L’Institut de recherche et d’informations socioéconomiques (IRIS) nous apprend que les Groupes de médecine familiale (GMF) n’ont pas rempli leurs promesses malgré l’appui constant et répété des divers gouvernements et le financement public considérable accordé à ces cliniques médicales, en grande majorité privées. Est-ce vraiment surprenant quand on sait qu’il s’agit d’une version dénaturée des centres locaux de services communautaires (CLSC) créés par une loi de l’Assemblée nationale du Québec adoptée en 1971 à partir de l’expérience de cliniques populaires à Montréal.
Le plan initial prévoyait 210 CLSC desservant environ 10 000 personnes en milieu rural et 30 000 en urbain. Chaque CLSC doit mettre en place entre 3 et 6 points de services afin de pouvoir s’y rendre en 30 minutes maximum. Chaque point de service aura une équipe multidisciplinaire avec médecins, infirmières, travailleuses sociales, ainsi qu’une organisatrice communautaire. Où en serions-nous aujourd’hui si le système de santé au Québec reposait sur 1000 points de services couvrant l’ensemble du territoire et offrant des services intégrés de première ligne où les réponses aux besoins des personnes sont assumées par les professionnels les plus pertinents et non obligatoirement par le médecin? N’est-ce pas ce que promet, 50 ans plus tard, le nouveau projet de Guichet d’accès de première ligne?

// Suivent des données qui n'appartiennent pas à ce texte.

(** * Startup validator: a shallow embedding of the Python sources

    The development follows the layout of the repository:

    - [Py]: the fragment of Python's data model the sources rely on
      (exceptions, JSON-like values, [int]/[float] arithmetic, strings,
      dictionaries);
    - one module per source file: [Controller] (agents/controller.py),
      [StrategyAdvisor], [TechnicalArchitect], [FinancialAnalyst],
      [MarketAnalyst] with the search tools in [MarketSearch],
      [CompetitorResearcher] and [Orchestrator] (main_orchestrator.py);
    - [Reference]: a runtime to run the definitions with (a JSON-like
      codec that is its own inverse, canned agents);
    - the properties, one module of facts per module of definitions.

    Python [float]s are IEEE binary64 numbers and are modelled by Rocq's
    primitive floats, Python [int]s by [Z].  Strings are Rocq [string]s,
    that is sequences of 8-bit characters; [str.lower] is the ASCII one. *)

From Stdlib Require Import ZArith List String Ascii Bool Floats Lia.
From Stdlib Require Import QArith Qpower.
Import ListNotations.
Close Scope Q_scope.

Set Implicit Arguments.
Set Warnings "-register-all,-inexact-float".

(* ================================================================== *)
(** * The Python fragment *)
(* ================================================================== *)

Module Py.

(** ** Exceptions and results *)

(** The exception classes the sources can meet.  All of them derive from
    [Exception], so an [except Exception] clause catches every one. *)
Inductive exn : Type :=
| ValueError
| TypeError
| AttributeError
| KeyError
| IndexError
| OverflowError
| ZeroDivisionError
| JSONDecodeError
| RuntimeError (msg : string).

(** A Python expression either yields a value or raises. *)
Inductive result (A : Type) : Type :=
| Ok (a : A)
| Raise (e : exn).

Arguments Ok {A} a.
Arguments Raise {A} e.

Definition bind {A B} (r : result A) (k : A -> result B) : result B :=
  match r with
  | Ok a => k a
  | Raise e => Raise e
  end.

(** [try: body / except Exception as e: handler e]. *)
Definition try_except {A} (body : result A) (handler : exn -> result A)
    : result A :=
  match body with
  | Ok a => Ok a
  | Raise e => handler e
  end.

Definition is_ok {A} (r : result A) : bool :=
  match r with Ok _ => true | Raise _ => false end.

Declare Scope py_scope.
Delimit Scope py_scope with py.
Notation "x <- e ;; k" := (bind e (fun x => k))
  (at level 61, e at next level, right associativity) : py_scope.
Notation "e ;;; k" := (bind e (fun _ => k))
  (at level 61, right associativity) : py_scope.

(** ** Values *)

(** The values that travel between the agents: what [json.loads] can
    produce.  A [dict] is kept as an association list in insertion
    order, as Python iterates it. *)
Inductive pyval : Type :=
| VNone
| VBool (b : bool)
| VInt (z : Z)
| VFloat (f : float)
| VStr (s : string)
| VList (l : list pyval)
| VDict (d : list (string * pyval)).

Definition dict := list (string * pyval).

(** ** Strings *)

Definition lower_ascii (c : ascii) : ascii :=
  let n := nat_of_ascii c in
  if (65 <=? n)%nat && (n <=? 90)%nat then ascii_of_nat (n + 32) else c.

(** [s.lower()] *)
Fixpoint lower (s : string) : string :=
  match s with
  | EmptyString => EmptyString
  | String c r => String (lower_ascii c) (lower r)
  end.

(** [sub in s] on strings. *)
Fixpoint contains (sub s : string) : bool :=
  match s with
  | EmptyString => String.prefix sub EmptyString
  | String _ r => String.prefix sub s || contains sub r
  end.

(** [s.startswith(p)] *)
Definition startswith (p s : string) : bool := String.prefix p s.

(** [any(keyword in s for keyword in keywords)] *)
Definition any_in (keywords : list string) (s : string) : bool :=
  existsb (fun keyword => contains keyword s) keywords.

(** [s[:n]] on strings. *)
Fixpoint str_take (n : nat) (s : string) : string :=
  match n, s with
  | O, _ => EmptyString
  | S _, EmptyString => EmptyString
  | S m, String c r => String c (str_take m r)
  end.

Fixpoint str_repeat (n : nat) (s : string) : string :=
  match n with
  | O => EmptyString
  | S m => String.append s (str_repeat m s)
  end.

(** ** Numbers *)

(** The exact value of a number: not-a-number, an infinity, or the
    dyadic rational [m * 2^e]. *)
Inductive dyadic : Type :=
| DNaN
| DInf (negative : bool)
| DFin (m e : Z).

Definition float_exact (f : float) : dyadic :=
  match Prim2SF f with
  | S754_zero _ => DFin 0 0
  | S754_infinity s => DInf s
  | S754_nan => DNaN
  | S754_finite s m e => DFin (if s then Z.neg m else Z.pos m) e
  end.

(** Python's numbers: [bool] is a subclass of [int]. *)
Inductive pynum : Type :=
| NInt (z : Z)
| NFloat (f : float).

Definition as_number (v : pyval) : option pynum :=
  match v with
  | VBool b => Some (NInt (if b then 1 else 0))
  | VInt z => Some (NInt z)
  | VFloat f => Some (NFloat f)
  | _ => None
  end.

Definition of_number (n : pynum) : pyval :=
  match n with
  | NInt z => VInt z
  | NFloat f => VFloat f
  end.

Definition exact (n : pynum) : dyadic :=
  match n with
  | NInt z => DFin z 0
  | NFloat f => float_exact f
  end.

(** Comparison of exact values; [None] when a NaN is involved (every
    ordering test on a NaN is false). *)
Definition dyadic_compare (a b : dyadic) : option comparison :=
  match a, b with
  | DNaN, _ | _, DNaN => None
  | DInf sa, DInf sb =>
      Some (if sa then (if sb then Eq else Lt) else (if sb then Gt else Eq))
  | DInf sa, DFin _ _ => Some (if sa then Lt else Gt)
  | DFin _ _, DInf sb => Some (if sb then Gt else Lt)
  | DFin m1 e1, DFin m2 e2 =>
      let e := Z.min e1 e2 in
      Some (Z.compare (m1 * 2 ^ (e1 - e)) (m2 * 2 ^ (e2 - e)))
  end.

Definition num_compare (a b : pynum) : option comparison :=
  dyadic_compare (exact a) (exact b).

(** [a < b], [a <= b], [a > b], [a >= b] on numbers. *)
Definition num_lt (a b : pynum) : bool :=
  match num_compare a b with Some Lt => true | _ => false end.
Definition num_le (a b : pynum) : bool :=
  match num_compare a b with Some Lt | Some Eq => true | _ => false end.
Definition num_gt (a b : pynum) : bool := num_lt b a.
Definition num_ge (a b : pynum) : bool := num_le b a.

(** [float(n)] for an [int]: the nearest binary64 number (ties to even);
    [OverflowError] beyond the range of [float]. *)
Definition float_of_Z (z : Z) : result float :=
  match binary_normalize prec emax z 0 false with
  | S754_infinity _ => Raise OverflowError
  | sf => Ok (SF2Prim sf)
  end.

Definition to_float (n : pynum) : result float :=
  match n with
  | NInt z => float_of_Z z
  | NFloat f => Ok f
  end.

Local Open Scope py_scope.

Definition num_binop (fz : Z -> Z -> Z) (ff : float -> float -> float)
    (a b : pynum) : result pynum :=
  match a, b with
  | NInt x, NInt y => Ok (NInt (fz x y))
  | _, _ =>
      x <- to_float a ;;
      y <- to_float b ;;
      Ok (NFloat (ff x y))
  end.

Definition num_add := num_binop Z.add PrimFloat.add.
Definition num_sub := num_binop Z.sub PrimFloat.sub.
Definition num_mul := num_binop Z.mul PrimFloat.mul.

Definition spec_of_Z (z : Z) : spec_float :=
  match z with
  | Z0 => S754_zero false
  | Zpos p => S754_finite false p 0
  | Zneg p => S754_finite true p 0
  end.

(** The binary64 number nearest to the rational [n / d] ([d <> 0]). *)
Definition float_of_ratio (n d : Z) : spec_float :=
  SFdiv prec emax (spec_of_Z n) (spec_of_Z d).

Definition is_zero (n : pynum) : bool :=
  match exact n with
  | DFin 0 _ => true
  | _ => false
  end.
(** * Token activity bot: quote selection, slippage floor, retry policy

    A shallow embedding of the trading core of the bot
    ([src/services/trading.js], [src/services/blockchain.js],
    [src/config/constants.js], and [validateSufficientBalance] of
    [src/utils/validation.js]).

    - [bigint] amounts are [Z]; BigInt division truncates towards zero
      ([Z.quot]).
    - JavaScript [number]s are IEEE-754 binary64 values, here the
      [spec_float] of the standard library at precision 53 and maximal
      exponent 1024, with its correctly rounded [SFmul] and [SFdiv].
    - Asynchronous functions are computations over an explicit state: the
      world of the collaborators (RPC provider, contracts, wallet) and a
      journal of the effects that matter to the specification (retry
      attempts, back-off sleeps, submitted transactions).  A computation
      returns, throws, or stays pending for ever.
    - The logger is a sink: its calls do not influence control flow and are
      not modelled, apart from the attempt line of [executeWithRetry], which
      is kept in the journal. *)

From Stdlib Require Import ZArith Lia List String Ascii Bool DecimalString.
From Stdlib Require Import QArith Qabs Qpower Qround.
From Stdlib Require Import SpecFloat.
Import ListNotations.
Open Scope string_scope.
Open Scope list_scope.
Open Scope Z_scope.

(* ================================================================== *)
(** * JavaScript values used by the code *)
(* ================================================================== *)

Module Js.

(** ** Numbers: IEEE-754 binary64 *)

Definition number := spec_float.
Definition prec : Z := 53.
Definition emax : Z := 1024.

Definition mul : number -> number -> number := SFmul prec emax.
Definition div : number -> number -> number := SFdiv prec emax.
Definition leb : number -> number -> bool := SFleb.
Definition ltb : number -> number -> bool := SFltb.
Definition valid : number -> bool := valid_binary prec emax.

(** [Number(z)] for a bigint or integer literal [z]. *)
Definition of_int (z : Z) : number := binary_normalize prec emax z 0 false.

(** The decimal literal [n / 10^k], read as the nearest binary64 value
    (exact operands, correctly rounded quotient). *)
Definition decimal (n k : Z) : number := div (of_int n) (of_int (10 ^ k)).

(** The exact rational value of a finite number. *)
Definition exact (x : number) : option Q :=
  match x with
  | S754_zero _ => Some 0%Q
  | S754_finite s m e =>
      Some (inject_Z (if s then Zneg m else Zpos m) * Qpower 2 e)%Q
  | _ => None
  end.

(** ** Objects carried by errors *)

Inductive value :=
| VStr (s : string)
| VNum (z : Z)
| VUndefined.

(** An [Error] object: its class name, [message], and the [code] and
    [details] that the bot's own error classes add. *)
Record Error := mkError {
  name : string;
  message : option string;
  code : option Z;
  details : list (string * value)
}.

Definition opt_str (s : option string) : value :=
  match s with Some v => VStr v | None => VUndefined end.

(** Synchronous code either returns or throws; a collaborator's promise
    either resolves or rejects. *)
Inductive Result (A : Type) :=
| Ok (a : A)
| Raise (e : Error).
#[global] Arguments Ok {A} a.
#[global] Arguments Raise {A} e.

(** [BigInt(Math.floor(x))]: the integer floor of a finite number.  NaN and
    the infinities pass through [Math.floor] and make [BigInt] throw a
    RangeError. *)
Definition RangeError_BigInt : Error :=
  mkError "RangeError"
    (Some "The number cannot be converted to a BigInt because it is not an integer")
    None [].

Definition BigInt_floor (x : number) : Result Z :=
  match x with
  | S754_zero _ => Ok 0
  | S754_finite s m e =>
      let v := if s then Zneg m else Zpos m in
      Ok (if 0 <=? e then v * 2 ^ e else v / 2 ^ (- e))
  | _ => Raise RangeError_BigInt
  end.

(** [Math.round(x)] as an integer: the floor of [x + 1/2]. *)
Definition round_int (x : number) : Result Z :=
  match x with
  | S754_zero _ => Ok 0
  | S754_finite s m e =>
      let v := if s then Zneg m else Zpos m in
      Ok (if 0 <=? e then v * 2 ^ e
          else (2 * v + 2 ^ (- e)) / (2 * 2 ^ (- e)))
  | _ => Raise RangeError_BigInt
  end.

(** [ethers.parseEther(x.toFixed(18))].  [toFixed(18)] prints the integer
    [n] for which [n / 10^18] is nearest to the magnitude of [x] (the
    larger one on a tie), with the sign of [x]; from [10^21] on, and for NaN
    and the infinities, it prints exponent notation or a word, which
    [parseEther] rejects. *)
Definition parseEther_error : Error :=
  mkError "TypeError" (Some "invalid FixedNumber string value") None [].

Definition toFixed18_parseEther (x : number) : Result Z :=
  match x with
  | S754_zero _ => Ok 0
  | S754_finite s m e =>
      let n := if 0 <=? e then Zpos m * 2 ^ e * 10 ^ 18
               else (2 * (Zpos m * 10 ^ 18) + 2 ^ (- e)) / (2 * 2 ^ (- e)) in
      let huge := if 0 <=? e then 10 ^ 21 <=? Zpos m * 2 ^ e
                  else 10 ^ 21 * 2 ^ (- e) <=? Zpos m in
      if huge then Raise parseEther_error
      else Ok (if s then - n else n)
  | _ => Raise parseEther_error
  end.

(** ** Strings *)

(** [toLowerCase] on the ASCII range. *)
Definition lower_ascii (c : ascii) : ascii :=
  let n := nat_of_ascii c in
  if (Nat.leb 65 n && Nat.leb n 90)%bool then ascii_of_nat (n + 32) else c.

Fixpoint toLowerCase (s : string) : string :=
  match s with
  | EmptyString => EmptyString
  | String c s' => String (lower_ascii c) (toLowerCase s')
  end.

(** [s.includes(sub)] *)
Fixpoint includes (s sub : string) : bool :=
  if String.prefix sub s then true
  else match s with
       | EmptyString => false
       | String _ s' => includes s' sub
       end.

(** Template-literal rendering of an integer. *)
Definition show (z : Z) : string := NilZero.string_of_int (Z.to_int z).

End Js.

Export Js (Result, Ok, Raise).

(* ================================================================== *)
(** * config/constants.js *)
(* ================================================================== *)

Definition Address := string.

Definition UNISWAP_V3_ROUTER : Address := "0x2626664c2603336E57B271c5C0b26F421741e481".
Definition UNISWAP_V3_QUOTER : Address := "0x3d4e44Eb1374240CE5F1B871ab261CD16335B76a".
Definition WETH_ADDRESS : Address := "0x4200000000000000000000000000000000000006".

Definition POOL_FEE_TIERS : list Z := [3000; 10000; 500].

Definition SLIPPAGE_TOLERANCE_PERCENT : Js.number := Js.of_int 5.
Definition GAS_LIMIT_MULTIPLIER : Js.number := Js.decimal 13 1.

Definition MAX_RETRY_ATTEMPTS : Z := 3.
Definition RETRY_BASE_DELAY_MS : Z := 2000.
Definition RETRY_BACKOFF_MULTIPLIER : Z := 2.

Module ERROR_CODES.
Definition RPC_CONNECTION_FAILED : Z := 2001.
Definition INSUFFICIENT_BALANCE : Z := 3001.
Definition TX_FAILED : Z := 3003.
Definition TX_REVERTED : Z := 3004.
Definition TOKEN_NOT_FOUND : Z := 4001.
Definition NO_LIQUIDITY : Z := 4003.
Definition INVALID_CONFIG : Z := 1001.
Definition MISSING_ENV_VAR : Z := 1002.
Definition INVALID_ADDRESS : Z := 1003.
Definition INVALID_PRIVATE_KEY : Z := 1004.
Definition NETWORK_MISMATCH : Z := 2002.
End ERROR_CODES.

(* ================================================================== *)
(** * The collaborators: ethers provider, contracts and wallet *)
(* ================================================================== *)

Record TokenInfo := mkTokenInfo {
  ti_name : string;
  ti_symbol : string;
  ti_decimals : Z;
  ti_address : Address
}.

(** Argument of [quoter.quoteExactInputSingle]. *)
Module QuoteParams.
Record t := mk {
  tokenIn : Address;
  tokenOut : Address;
  amountIn : Z;
  fee : Z;
  sqrtPriceLimitX96 : Z
}.
End QuoteParams.
(** The loop after [set_blocks] writes the counter and the out buffer and
    nothing else. *)
Lemma set_blocks_eq engine :
  set_blocks engine =
  set_usb_data_out
    (out_blks_after (Z.to_nat (blocks_per_transfer engine)) engine)
    (set_frames
       (frames_after (Z.to_nat (blocks_per_transfer engine)) engine) engine).
Proof.
  unfold set_blocks.
  apply (for_loop_ind
           (fun n s =>
              s = set_usb_data_out (out_blks_after n engine)
                    (set_frames (frames_after n engine) engine))).
  - unfold out_blks_after, frames_after. simpl.
    replace (imap _ (usb_data_out engine)) with (usb_data_out engine).
    + by destruct engine.
    + apply list_eq. intros j. rewrite list_lookup_imap.
      by destruct (usb_data_out engine !! j).
  - intros i s' _ ->. unfold set_block. simpl.
    rewrite frames_after_S.
    replace (alter _ i (out_blks_after i engine))
      with (out_blks_after (S i) engine).
    + by destruct engine.
    + apply list_eq. intros j. unfold out_blks_after.
      destruct (decide (j = i)) as [->|Hne].
      * rewrite list_lookup_alter_eq, !list_lookup_imap.
        destruct (usb_data_out engine !! i) as [blk|]; [|done]. simpl.
        rewrite decide_True by lia. rewrite decide_False by lia.
        unfold encoded_blk. rewrite htobe16_to_uint16.
        repeat f_equal; lia.
      * rewrite list_lookup_alter_ne by done. rewrite !list_lookup_imap.
        destruct (usb_data_out engine !! j) as [blk|]; [|done]. simpl.
        destruct (decide (j < i)%nat), (decide (j < S i)%nat); try done; lia.
Qed.

End OutPath.

(** ** What each step leaves alone *)

Section IoCalls.

Context `{!externals}.

Implicit Types (engine : ow_engine).

Lemma io_read_inv engine id dst n data engine' :
  io_read engine id dst n = Some (data, engine') ->
  exists io', engine' = set_io_buffers (Some io') engine /\
              (length data <= Z.to_nat n)%nat.
Proof.
  unfold io_read. intros Hr. simplify_option_eq.
  case_match. simplify_eq. eexists. split; [reflexivity|].
  rewrite length_take. lia.
Qed.

Lemma io_write_inv engine id src n engine' :
  io_write engine id src n = Some engine' ->
  exists io', engine' = set_io_buffers (Some io') engine.
Proof.
  unfold io_write. intros Hr. simplify_option_eq. eexists. reflexivity.
Qed.

End IoCalls.

Ltac io_inv :=
  repeat match goal with
  | H : io_read _ _ _ _ = Some _ |- _ =>
    apply io_read_inv in H as (? & -> & ?)
  | H : io_write _ _ _ _ = Some _ |- _ =>
    apply io_write_inv in H as (? & ->)
  end.

Ltac step_cases :=
  repeat (simplify_option_eq; io_inv; try case_match).

Section Frames.

Context `{!externals}.

Implicit Types (engine : ow_engine).

Lemma quiet_refl engine : quiet engine engine.
Proof. done. Qed.

Lemma quiet_trans e1 e2 e3 : quiet e1 e2 -> quiet e2 e3 -> quiet e1 e3.
Proof. unfold quiet. intros (-> & -> & ->) (-> & -> & ->). done. Qed.

Lemma submit_transfer_quiet what err engine :
  quiet engine (submit_transfer what err engine).1.
Proof. unfold submit_transfer. by case_match. Qed.

Lemma set_usb_input_data_blks_quiet engine engine' evs :
  set_usb_input_data_blks engine = Some (engine', evs) -> quiet engine engine'.
Proof. unfold set_usb_input_data_blks. intros Hr. step_cases; done. Qed.

Lemma prepare_cycle_quiet (prepare : Z -> ow_engine -> ow_engine * list event)
  err engine engine' evs :
  (exists what, prepare = submit_transfer what) ->
  prepare err engine = (engine', evs) -> quiet engine engine'.
Proof.
  intros [what ->] Hp.
  pose proof (submit_transfer_quiet what err engine) as Hq.
  by rewrite Hp in Hq.
Qed.

Lemma cb_xfr_in_quiet xfr err blks engine engine' evs :
  cb_xfr_in xfr err (set_usb_data_in blks engine) = Some (engine', evs) ->
  quiet engine engine'.
Proof.
  unfold cb_xfr_in. intros Hr.
  match type of Hr with
  | mbind _ ?m = _ => destruct m as [[e1 evs1]|] eqn:Hb; simpl in Hr; [|done]
  end.
  destruct (prepare_cycle_in err e1) as [e2 evs2] eqn:Hp. simplify_eq.
  apply prepare_cycle_quiet in Hp; [|by eexists].
  eapply quiet_trans; [|exact Hp].
  destruct (decide _); simplify_eq.
  - apply set_usb_input_data_blks_quiet in Hb.
    eapply quiet_trans; [|exact Hb]. done.
  - done.
Qed.

Lemma midi_in_loop_quiet fuel time actual len engine evs engine' evs' :
  midi_in_loop fuel time actual len engine evs = Some (engine', evs') ->
  quiet engine engine'.
Proof.
  revert len engine evs. induction fuel as [|fuel IH]; intros len engine evs; simpl.
  - case_match; [done|]. intros; simplify_eq. done.
  - intros Hr. repeat (case_match; simplify_option_eq; io_inv); try done.
    + apply IH in Hr. eapply quiet_trans; [|exact Hr]. done.
    + by apply IH in Hr.
    + by apply IH in Hr.
Qed.

Lemma cb_xfr_in_midi_quiet xfr err bytes engine engine' evs :
  cb_xfr_in_midi xfr err (set_o2p_midi_data bytes engine) = Some (engine', evs) ->
  quiet engine engine'.
Proof.
  unfold cb_xfr_in_midi. intros Hr.
  match type of Hr with
  | mbind _ ?m = _ => destruct m as [[e1 evs1]|] eqn:Hb; simpl in Hr; [|done]
  end.
  destruct (prepare_cycle_in_midi err e1) as [e2 evs2] eqn:Hp. simplify_eq.
  apply prepare_cycle_quiet in Hp; [|by eexists].
  eapply quiet_trans; [|exact Hp].
  repeat (case_match; simplify_option_eq); try done.
  apply midi_in_loop_quiet in Hb. eapply quiet_trans; [|exact Hb]. done.
Qed.

Lemma cb_xfr_out_midi_quiet xfr engine :
  quiet engine (cb_xfr_out_midi xfr engine).1.
Proof. done. Qed.

Lemma host_step_quiet h engine : quiet engine (host_step h engine).
Proof.
  destruct h; simpl; try done.
  - unfold ow_engine_set_p2o_audio_enable. by case_match.
  - by case_match.
Qed.

Lemma p2o_midi_send_quiet err engine : quiet engine (p2o_midi_send err engine).1.
Proof.
  unfold p2o_midi_send, prepare_cycle_out_midi.
  eapply quiet_trans; [|apply submit_transfer_quiet]. done.
Qed.

(** *** The out cycle *)

Lemma set_blocks_parts engine :
  static_part (set_blocks engine) = static_part engine /\
  p2o_part (set_blocks engine) = p2o_part engine /\
  frames (set_blocks engine) =
    frames_after (Z.to_nat (blocks_per_transfer engine)) engine /\
  usb_data_out (set_blocks engine) =
    out_blks_after (Z.to_nat (blocks_per_transfer engine)) engine.
Proof. rewrite set_blocks_eq. done. Qed.

Lemma out_blks_after_headers n engine :
  (fun blk => (blk_header blk, blk_padding blk)) <$> out_blks_after n engine =
  out_headers engine.
Proof.
  apply list_eq. intros j. unfold out_blks_after, out_headers.
  rewrite !list_lookup_fmap, list_lookup_imap.
  destruct (usb_data_out engine !! j); [|done]. simpl. by case_decide.
Qed.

Le modèle CLSC est multidisciplinaire, décentralisé, accessible et repose sur une approche de prévention et de proximité des milieux de vie. Pourtant en 1977, 5 ans après leur création, on ne compte que 72 CLSC qui ont recruté 111 médecins alors que l’on dénombre 350 polycliniques privées avec 1550 médecins. Le courant dominant du corps médical a adopté une position de boycottage des CLSC issus pourtant de la volonté de l’Assemblée nationale. Il s’agit d’une opposition politique à un projet de décentralisation et de démocratisation du système de santé. Les CLSC sont en effet gérés par un conseil d’administration composé majoritairement d’usagers. En lieu et place, on se retrouve aujourd’hui avec des structures privées (cliniques, GMF, etc.) pour lesquels l’État doit toujours injecter davantage de fonds et d’« incitatifs financiers », y compris pour les immeubles qui seront toujours privés, mais sans que cela n’améliore l’accessibilité des services sociaux et de santé. Au contraire, selon l’IRIS, le transfert de ressources professionnelles des CLSC vers les GMF amorcé depuis 2016 correspondrait, sur une base annuelle, à une réduction de services psychosociaux offerts en CLSC « qui équivaut à plus de 700 000 heures de services de consultation sociale (une chute de 42 % de l’offre de service en CLSC) et à près de 60 000 heures de consultation psychologique (une chute de 52 %) ».
L’avenue de la privatisation des services de santé est un panier sans fond. Les intérêts privés et la logique de profit seront toujours exponentiels et insatiables comme le démontre la part disproportionnée que représentent les soins de santé dans le PIB aux États-Unis par rapport aux autres pays de l’OCDE, alors que l’espérance de vie y est la plus basse et la mortalité infantile parmi les plus hautes. Pour sortir de la spirale de la privatisation, il faut d’abord considérer le système de santé au Québec comme un bien commun et mettre en mouvement trois changements : abandonner l’hospitalo-centrisme pour développer les services publics de proximité et la prévention; impliquer les utilisateurs et les producteurs de services (et pas seulement les médecins) dans leur gestion et celle des établissements publics; démocratiser le système en décentralisant la première ligne vers les communautés locales avec une nouvelle gouvernance qui assure la participation des organismes communautaires, mais aussi celle des instances municipales et des élus locaux, ainsi que des communautés autochtones qui le souhaitent.
La privatisation structurelle de la santé, à laquelle les CLSC ont offert un contre-modèle, entraîne des conséquences désastreuses sur la pratique médicale elle-même, sur la prévention, la santé communautaire, les services à domicile ainsi que sur les services sociaux et communautaires qui sont la base d’une vision de la santé prise en main par les citoyens et les communautés, plutôt que prise en charge par des entreprises et des intérêts privés.